Only 1.3% of the UK foliage market is made up of Camellia.
The foliage market is developing in that totally-foliage
bunches are being offered by some specialist companies.
In this sector the Camellia is at the top end of the
range in terms of price and perceived quality and it
has an excellent shelf life. Cornwall’s unique climate
is well suited to the production of cut foliage from
Camellia gardens. Other factors that naturally require
consideration are soil, variety, cultural requirements
and long-term care.
Initial set up costs of a Camellia garden are relatively
high and so a long payback period is inevitable. Developments
already underway at Tregothnan include year-round availability,
extended vase life, self glossed leaves and new shapes,
textures and colours. Market research of the luxury
users is a canvass for views, desires and ideas. However,
Camellia is unlikely ever to be a mass-market product
like, for example, eucalyptus, because it cannot compete
on price.
2) Flowers and Plants
Camellia displays are one of the main spring colour
attractions for tourists to Cornwall.
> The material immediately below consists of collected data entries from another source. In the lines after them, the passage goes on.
(** A store in program mode and the wait for its end. *)
Lemma wp_half_and_wait a v (Q : FLASH_Status -> H -> Prop) h f :
  fpec_of h = with_cr 1 f -> ready f -> in_flash a = true -> Z.even a = true ->
  (forall h', fpec_of h' = with_cr 1 (program_half_op a v f) ->
     Q (status_of (program_half_op a v f)) h') ->
  wp (_ ← wr16 a v; FLASH_WaitForLastOperation ProgramTimeout) Q h.
Proof.
  intros Hf Hr Ha He HQ. pose proof (half_op_ready a v f Hr) as Hr'.
  apply wp_bind, (wp_wr_half _ _ _ _ _ Hf); [apply Hr|apply Hr|done..|].
  intros h1 pd Hpd Hh1. rewrite half_op_cr in Hh1.
  apply (wp_wait _ _ _ _ Hh1); [apply Hr'|done|]. intros h2 Hh2.
  change (with_busy 0 (with_busy pd ?g)) with (with_busy 0 g) in *.
  rewrite (with_busy_id (with_cr 1 _)) in Hh2 |- * by apply Hr'. by apply HQ.
Qed.

Lemma wp_ProgramHalfWord_ready (Q : FLASH_Status -> H -> Prop) h f a v :
  fpec_of h = f -> ready f -> no_error f -> in_flash a = true -> Z.even a = true ->
  (forall h', fpec_of h' = program_half_op a v f ->
     Q (status_of (program_half_op a v f)) h') ->
  wp (FLASH_ProgramHalfWord a v) Q h.
Proof.
  intros Hf Hr Hne Ha He HQ. unfold FLASH_ProgramHalfWord.
  apply wp_bind, (wp_wait_idle _ _ f); [done|apply Hr|apply Hr|done|]. intros h1 Hh1.
  rewrite status_no_error, bool_decide_eq_true_2 by (done || apply Hr).
  apply wp_bind, (wp_pg_set _ _ _ Hh1 Hr). intros h2 Hh2.
  apply wp_bind_assoc, wp_bind, (wp_half_and_wait _ _ _ _ _ Hh2); [done..|].
  intros h3 Hh3. apply wp_bind, (wp_pg_reset _ _ _ Hh3); [by apply half_op_ready|].
  intros h4 Hh4. by apply wp_ret, HQ.
Qed.

Lemma wp_ProgramWord_ready (Q : FLASH_Status -> H -> Prop) h f a d :
  fpec_of h = f -> ready f -> no_error f ->
  in_flash a = true -> in_flash (a + 2) = true -> Z.even a = true ->
  (forall h', fpec_of h' = program_word_op a d f ->
     Q (status_of (program_word_op a d f)) h') ->
  wp (FLASH_ProgramWord a d) Q h.
Proof.
  intros Hf Hr Hne Ha Ha2 He HQ. unfold FLASH_ProgramWord.
  apply wp_bind, (wp_wait_idle _ _ f); [done|apply Hr|apply Hr|done|]. intros h1 Hh1.
  rewrite status_no_error, bool_decide_eq_true_2 by (done || apply Hr).
  apply wp_bind, (wp_pg_set _ _ _ Hh1 Hr). intros h2 Hh2.
  apply wp_bind_assoc, wp_bind, (wp_half_and_wait _ _ _ _ _ Hh2); [done..|].
  unfold program_word_op in HQ. pose proof (half_op_ready a (u16 d) f Hr) as Hr1.
  intros h3 Hh3. case_bool_decide as Hst.
  - assert (Hu : u32 (a + 2) = a + 2).
    { apply in_flash_range in Ha2. unfold u32. apply Z.mod_small.
      unfold flash_first, flash_end in Ha2. lia. }
    rewrite Hu. apply wp_bind_assoc, wp_bind, (wp_half_and_wait _ _ _ _ _ Hh3); [done..| |].
    { by rewrite Z.even_add, He. }
    intros h4 Hh4. apply wp_bind, (wp_pg_reset _ _ _ Hh4); [by apply half_op_ready|].
    intros h5 Hh5. by apply wp_ret, HQ.
  - apply wp_bind, (wp_pg_reset _ _ _ Hh3 Hr1). intros h4 Hh4. by apply wp_ret, HQ.
Qed.

Lemma wp_ProgramWord_error (Q : FLASH_Status -> H -> Prop) h f a d :
  fpec_of h = f -> ready f -> ~ no_error f ->
  (forall h', fpec_of h' = f -> Q (status_of f) h') ->
  wp (FLASH_ProgramWord a d) Q h.
Proof.
  intros Hf Hr Hne HQ. unfold FLASH_ProgramWord.
  apply wp_bind, (wp_wait_idle _ _ f); [done|apply Hr|apply Hr|done|]. intros h1 Hh1.
  rewrite bool_decide_eq_false_2 by (by apply status_error; [|apply Hr]).
  by apply wp_ret, HQ.
Qed.

(** ** Lock and unlock *)

Lemma wp_Unlock (Q : unit -> H -> Prop) h f :
  fpec_of h = f -> fp_key f = KLocked -> fp_busy f = 0%nat ->
  (forall h', fpec_of h' = with_key KUnlocked f -> Q tt h') ->
  wp FLASH_Unlock Q h.
Proof.
  intros <- Hk Hb HQ. unfold FLASH_Unlock.
  assert (Hw : fpec_writes W32 FLASH_KEYR FLASH_KEY1 (fpec_of h) = true).
  { cbn. by rewrite bool_decide_eq_true_2 by congruence. }
  apply wp_bind, (wp_wr_fpec _ _ _ _ _ Hw).
  intros h1 Hh1. unfold fpec_write in Hh1. rewrite with_busy_id in Hh1 by done.
  unfold fpec_keyr in Hh1. rewrite Hk in Hh1. cbn in Hh1.
  apply wp_wr_fpec.
  { cbn. rewrite Hh1. done. }
  intros h2 Hh2. apply HQ. rewrite Hh2, Hh1. destruct (fpec_of h); cbn in *; by subst.
Qed.

Lemma wp_Lock (Q : unit -> H -> Prop) h f :
  fpec_of h = f -> ready f ->
  (forall h', fpec_of h' = with_key KLocked f -> Q tt h') ->
  wp FLASH_Lock Q h.
Proof.
  intros Hf [Hk Hb Hc Hwf] HQ. unfold FLASH_Lock.
  apply (wp_or_cr _ _ _ _ Hf); [done..|by rewrite Hc|]. intros h' ed _ Hh'. apply HQ.
  rewrite Hc in Hh'. rewrite Hh'. unfold fpec_write_cr. rewrite decide_True by done.
  cbn. by destruct f; cbn in *; subst.
Qed.
End spec.
(* ===== verification/MemFacts.v ===== *)
(** Facts on memories: flash contents as functions from addresses to bytes, and byte
    strings in a memory. *)
From S2P Require Import Prelude Mmio Fpec FlashDriver FlashSpec.

(** * Bytes and words *)

Lemma byte_of_range v k : 0 <= byte_of v k < 2 ^ 8.
Proof. unfold byte_of. apply Z.mod_pos_bound. lia. Qed.

Lemma le16_bound m a : bytes m -> 0 <= le16 m a < 2 ^ 16.
Proof. intros Hb. unfold le16. pose proof (Hb a). pose proof (Hb (a + 1)). lia. Qed.

Lemma le32_bound m a : bytes m -> 0 <= le32 m a < 2 ^ 32.
Proof.
  intros Hb. unfold le32. pose proof (le16_bound m a Hb). pose proof (le16_bound m (a + 2) Hb). lia.
Qed.

(** Splitting a little-endian word gives its bytes back. *)
Lemma byte_of_le32 m a k : bytes m -> 0 <= k < 4 -> byte_of (le32 m a) k = m (a + k).
Proof.
  intros Hb Hk. unfold le32, le16, byte_of.
  pose proof (Hb a). pose proof (Hb (a + 1)). pose proof (Hb (a + 2)). pose proof (Hb (a + 2 + 1)).
  assert (k = 0 \/ k = 1 \/ k = 2 \/ k = 3) as [-> | [-> | [-> | ->]]] by lia;
    cbn [Z.mul Pos.mul]; rewrite ?Z.add_0_r; replace (a + 3) with (a + 2 + 1) by lia;
    Z.div_mod_to_equations; lia.
Qed.

Lemma le16_ext m m' a :
  m a = m' a -> m (a + 1) = m' (a + 1) -> le16 m a = le16 m' a.
Proof. unfold le16. congruence. Qed.

Lemma le32_ext m m' a :
  (forall k, 0 <= k < 4 -> m (a + k) = m' (a + k)) -> le32 m a = le32 m' a.
Proof.
  intros Hm. unfold le32. f_equal; [|f_equal]; apply le16_ext;
    [replace a with (a + 0) by lia|..];
    replace (a + 2 + 1) with (a + 3) by lia; apply Hm; lia.
Qed.

Lemma le32_shift m m' a b :
  (forall k, 0 <= k < 4 -> m (a + k) = m' (b + k)) -> le32 m a = le32 m' b.
Proof.
  intros Hm. unfold le32, le16.
  pose proof (Hm 0 ltac:(lia)) as H0. pose proof (Hm 1 ltac:(lia)) as H1.
  pose proof (Hm 2 ltac:(lia)) as H2. pose proof (Hm 3 ltac:(lia)) as H3.
  rewrite !Z.add_0_r in H0.
  replace (a + 2 + 1) with (a + 3) by lia. replace (b + 2 + 1) with (b + 3) by lia.
  congruence.
Qed.

(** * Good controllers *)

(** Ready, with no error pending. *)
Definition good (f : fpec) : Prop := ready f /\ no_error f.

(** No address of the [n] bytes from [a] is write-protected. *)
Definition unprotected (f : fpec) (a n : Z) : Prop :=
  forall x, a <= x < a + n -> fp_wrp f x = false.
Definition erased (m : Z -> Z) (a n : Z) : Prop := forall x, a <= x < a + n -> m x = 0xFF.

Lemma good_status f : good f -> status_of f = FLASH_COMPLETE.
Proof. intros [Hr Hn]. apply status_no_error; [done|apply Hr]. Qed.

Lemma good_op_done m f : good f -> good (op_done m f).
Proof.
  intros [[Hk Hb Hc Hs] [H2 H4]]. split; split; try done;
    by apply testbit_lor_flag.
Qed.

Lemma good_with_ar p f : good f -> good (with_ar p f).
Proof. intros [[Hk Hb Hc Hs] [H2 H4]]. by split; split. Qed.

Lemma good_with_mem m f : good f -> good (with_mem m f).
Proof. intros [[Hk Hb Hc Hs] [H2 H4]]. by split; split. Qed.

#[export] Hint Resolve good_op_done good_with_ar good_with_mem : fpec_db.

(** ** Page erase *)
Lemma erase_op_unprotected p f :
  fp_wrp f p = false ->
  erase_page_op p f = op_done (erase_range (page_start p) page_size (fp_mem f)) f.
Proof. intros Hw. unfold erase_page_op. by rewrite Hw. Qed.

Lemma erase_op_protected p f :
  fp_wrp f p = true -> erase_page_op p f = op_refused SR_WRPRTERR f.
Proof. intros Hw. unfold erase_page_op. by rewrite Hw. Qed.

Lemma page_start_aligned p : p mod page_size = 0 -> page_start p = p.
Proof. unfold page_start, page_size. intros. Z.div_mod_to_equations. lia. Qed.

(** ** Word program *)
Lemma half_op_erased a v f :
  fp_wrp f a = false -> fp_mem f a = 0xFF -> fp_mem f (a + 1) = 0xFF ->
  program_half_op a v f = op_done (set16 a v (fp_mem f)) f.
Proof.
  intros Hw H0 H1. unfold program_half_op, le16. rewrite H0, H1, Hw. done.
Qed.

Lemma half_op_not_erased a v f :
  le16 (fp_mem f) a <> 0xFFFF -> v <> 0 ->
  program_half_op a v f = op_refused SR_PGERR f.
Proof.
  intros Hm Hv. unfold program_half_op.
  by rewrite (proj2 (Z.eqb_neq _ _) Hm), (proj2 (Z.eqb_neq _ _) Hv).
Qed.

Lemma byte_of_low d k : 0 <= k < 2 -> byte_of (u16 d) k = byte_of d k.
Proof.
  intros Hk. unfold byte_of, u16. assert (k = 0 \/ k = 1) as [-> | ->] by lia;
    cbn [Z.mul]; Z.div_mod_to_equations; lia.
Qed.

Lemma byte_of_high d k : 0 <= k < 2 -> byte_of (u16 (Z.shiftr d 16)) k = byte_of d (k + 2).
Proof.
  intros Hk. rewrite byte_of_low, Z.shiftr_div_pow2 by lia. unfold byte_of.
  assert (k = 0 \/ k = 1) as [-> | ->] by lia;
    cbn [Z.mul Z.add Pos.mul Pos.add]; Z.div_mod_to_equations; lia.
Qed.

Lemma word_op_erased a d f :
  good f -> unprotected f a 4 -> erased (fp_mem f) a 4 ->
  good (program_word_op a d f) /\ fp_wrp (program_word_op a d f) = fp_wrp f /\
  (forall x, fp_mem (program_word_op a d f) x = set32 a d (fp_mem f) x).
Proof.
  intros Hg Hw He. unfold program_word_op.
  rewrite (half_op_erased a) by (apply Hw || apply He; lia).
  rewrite bool_decide_eq_true_2 by (apply good_status; eauto with fpec_db).
  assert (Hm : forall x, a + 2 <= x < a + 4 -> set16 a (u16 d) (fp_mem f) x = 0xFF).
  { intros x Hx. unfold set16. rewrite !(proj2 (Z.eqb_neq x _)) by lia. apply He. lia. }
  rewrite half_op_erased by (cbn; first [apply Hw|apply Hm]; lia).
  split; [eauto with fpec_db|]. split; [done|]. intros x. cbn.
  unfold set16, set32. destruct (Z.leb_spec a x), (Z.ltb_spec x (a + 4)); cbn [andb].
  - assert (x = a \/ x = a + 1 \/ x = a + 2 \/ x = a + 2 + 1) as [-> | [-> | [-> | ->]]] by lia;
      repeat (rewrite (proj2 (Z.eqb_neq _ _)) by lia); rewrite ?Z.eqb_refl.
    + rewrite byte_of_low by lia. f_equal; lia.
    + rewrite byte_of_low by lia. f_equal; lia.
    + rewrite byte_of_high by lia. f_equal; lia.
    + rewrite byte_of_high by lia. f_equal; lia.
  - by repeat (rewrite (proj2 (Z.eqb_neq _ _)) by lia).
  - by repeat (rewrite (proj2 (Z.eqb_neq _ _)) by lia).
  - lia.
Qed.

(** A word whose low half-word is not erased is refused, and nothing changes
    but the error flag. *)
Lemma word_op_not_erased a d f :
  ready f -> le16 (fp_mem f) a <> 0xFFFF -> u16 d <> 0 ->
  program_word_op a d f = op_refused SR_PGERR f /\
  status_of (op_refused SR_PGERR f) = FLASH_ERROR_PG.
Proof.
  intros Hr Hm Hd. unfold program_word_op. rewrite half_op_not_erased by done.
  assert (Hs : status_of (op_refused SR_PGERR f) = FLASH_ERROR_PG).
  { unfold status_of. cbn [op_refused with_err fp_busy fp_err].
    rewrite decide_True by apply Hr. rewrite Z.lor_spec. by rewrite orb_true_r. }
  split; [|done]. rewrite Hs. by rewrite bool_decide_eq_false_2.
Qed.

(** * Statements that leave the flash controller alone *)
Section quiet.
Context {H : Type} `{FpecBus H}.

Definition quiet {A} (m : M H A) : Prop :=
  forall h, wp m (fun _ h' => fpec_of h' = fpec_of h) h.

Lemma quiet_ret {A} (a : A) : quiet (mret a).
Proof. intros h. by apply wp_ret. Qed.

Lemma quiet_bind {A B} (m : M H A) (k : A -> M H B) :
  quiet m -> (forall a, quiet (k a)) -> quiet (m ≫= k).
Proof.
  intros Hm Hk h. apply wp_bind. eapply wp_mono; [apply Hm|]. intros a h1 H1'. cbn in H1'.
  eapply wp_mono; [apply Hk|]. intros b h2 H2. cbn in *. congruence.
Qed.

Lemma quiet_rd w a : fpec_owns a = false -> quiet (rd w a).
Proof. intros Ha h. apply wp_rd. by apply fpec_read_frame. Qed.

Lemma quiet_wr w a v : fpec_owns a = false -> quiet (wr w a v).
Proof. intros Ha h. apply wp_wr. by apply fpec_write_frame. Qed.

Lemma quiet_or32 a v : fpec_owns a = false -> quiet (or32 a v).
Proof. intros Ha. apply quiet_bind; [by apply quiet_rd|]. intros. by apply quiet_wr. Qed.

Lemma quiet_and32 a v : fpec_owns a = false -> quiet (and32 a v).
Proof. intros Ha. apply quiet_bind; [by apply quiet_rd|]. intros. by apply quiet_wr. Qed.

Lemma quiet_loop {A B} (mu : A -> Z) fuel (body : A -> M H (A + B)) a :
  0 <= mu a < Z.pos fuel ->
  (forall a, 0 <= mu a -> forall h, wp (body a) (fun r h' => fpec_of h' = fpec_of h /\
      match r with inl a' => 0 <= mu a' < mu a | inr _ => True end) h) ->
  quiet (loop fuel body a).
Proof.
  intros Ha Hbody h.
  apply (wp_loop (fun _ h' => fpec_of h' = fpec_of h) (fun a _ => mu a)); [done..|].
  intros a' h' Hh' Hmu. eapply wp_mono; [by apply Hbody|].
  intros [a2|b] h2 [H2 Hr]; rewrite H2, Hh'; done.
Qed.

Lemma wp_quiet {A} (m : M H A) (Q : A -> H -> Prop) h f :
  quiet m -> fpec_of h = f -> (forall a h', fpec_of h' = f -> Q a h') -> wp m Q h.
Proof.
  intros Hm Hf HQ. eapply wp_mono; [apply Hm|]. intros a h' Hh'. apply HQ. cbn in Hh'. congruence.
Qed.
End quiet.

(** Straight-line code on registers of other peripherals. *)
Ltac quiet_step :=
  first [ by apply quiet_ret | by apply quiet_wr | by apply quiet_rd
        | by apply quiet_or32 | by apply quiet_and32
        | apply quiet_bind; [|intros ?] | case_match ].
Ltac solve_quiet := repeat quiet_step; auto with quiet_db.

#[export] Hint Resolve quiet_ret quiet_bind quiet_rd quiet_wr quiet_or32 quiet_and32 : quiet_db.

(** * Byte strings in memory *)

(** The memory [m] with the bytes [l] stored from [a]. *)
Definition write_bytes (a : Z) (l : list Z) (m : Z -> Z) : Z -> Z := fun x =>
  if a <=? x then default (m x) (l !! Z.to_nat (x - a)) else m x.
Definition len (l : list Z) : Z := Z.of_nat (length l).
(** A packet buffer as a memory. *)
Definition buf_mem (l : list Z) : Z -> Z := fun k => default 0 (l !! Z.to_nat k).
Definition byte_list (l : list Z) : Prop := Forall (fun b => 0 <= b < 2 ^ 8) l.

Lemma buf_mem_bytes l : byte_list l -> bytes (buf_mem l).
Proof.
  intros Hl k. unfold buf_mem. destruct (l !! Z.to_nat k) as [b|] eqn:E; cbn; [|lia].
  by eapply (Forall_lookup_1 _ _ _ _ Hl).
Qed.

Lemma write_bytes_nil a m x : write_bytes a [] m x = m x.
Proof. unfold write_bytes. by case_match. Qed.

Lemma write_bytes_out a l m x : x < a \/ a + len l <= x -> write_bytes a l m x = m x.
Proof.
  intros Hx. unfold write_bytes. destruct (Z.leb_spec a x); [|done].
  rewrite lookup_ge_None_2; [done|]. unfold len in Hx. lia.
Qed.

Lemma write_bytes_in a l m k : 0 <= k < len l -> write_bytes a l m (a + k) = buf_mem l k.
Proof.
  intros Hk. unfold write_bytes, buf_mem. rewrite (proj2 (Z.leb_le _ _)) by lia.
  replace (a + k - a) with k by lia. unfold len in Hk.
  destruct (lookup_lt_is_Some_2 l (Z.to_nat k)) as [b ->]; [lia|done].
Qed.

Lemma write_bytes_ext a l m m' x : m x = m' x -> write_bytes a l m x = write_bytes a l m' x.
Proof. intros Hm. unfold write_bytes. by rewrite Hm. Qed.

Lemma write_bytes_app a l1 l2 m x :
  write_bytes a (l1 ++ l2) m x = write_bytes (a + len l1) l2 (write_bytes a l1 m) x.
Proof.
  unfold write_bytes, len. destruct (Z.leb_spec a x); destruct (Z.leb_spec (a + Z.of_nat (length l1)) x);
    try lia; try done.
  - rewrite lookup_app_r by lia. rewrite (lookup_ge_None_2 l1) by lia.
    replace (Z.to_nat (x - a) - length l1)%nat with (Z.to_nat (x - (a + Z.of_nat (length l1)))) by lia.
    done.
  - by rewrite lookup_app_l by lia.
Qed.

(** One word of the loop: the next four bytes. *)
Lemma write_bytes_step a l m i x : byte_list l -> 0 <= i -> i + 4 <= len l ->
  set32 (a + i) (le32 (buf_mem l) i) (write_bytes a (take (Z.to_nat i) l) m) x
  = write_bytes a (take (Z.to_nat (i + 4)) l) m x.
Proof.
  intros Hl Hi Hlen. unfold set32, len in *.
  destruct (Z.leb_spec (a + i) x); cbn [andb]; [destruct (Z.ltb_spec x (a + i + 4)); cbn [andb]|].
  - rewrite byte_of_le32 by (lia || by apply buf_mem_bytes).
    unfold buf_mem, write_bytes.
    rewrite (proj2 (Z.leb_le a x)) by lia. rewrite lookup_take_lt by lia.
    destruct (lookup_lt_is_Some_2 l (Z.to_nat (x - a))) as [b Hb]; [lia|].
    replace (i + (x - (a + i))) with (x - a) by lia. by rewrite Hb.
  - rewrite !write_bytes_out; [done|right..]; unfold len; rewrite length_take; lia.
  - unfold write_bytes. case_match; [|done]. by rewrite !lookup_take_lt by lia.
Qed.

Lemma lookup_buf_mem l i : 0 <= i < len l -> l !! Z.to_nat i = Some (buf_mem l i).
Proof.
  intros Hi. unfold buf_mem, len in *.
  destruct (lookup_lt_is_Some_2 l (Z.to_nat i)) as [b ->]; [lia|done].
Qed.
Extending the
season would not only increase the number of tourists,
but the earlier the season, the more of the tourists
fall into the higher income brackets. Not only are they
likely to buy more plants, they will also be buying
accommodation, meals and other ancillary items which
help the local economy.
The current market for plant sales is put at £4,500,000
for the whole of the UK. Camellia flower colours currently
available are red, pink, white and pale yellows. If
this could be extended to include orange and blue this
market would grow. New colours are in fact imminent
resulting from conventional breeding. Genetic manipulation,
if and when acceptable, could offer many more variations.
New cultivated varieties are bred with frantic enthusiasm
all over the world and possibly 30,000 already exist.
Packaging in the form of pots, labels and point of sale
material is vitally important. The chain of opportunities
to add value is shorter for plants than for tea and
is less repeatable than for foliage. Plant sales are
mainly as a 2 or 3 year old from vegetative propagation.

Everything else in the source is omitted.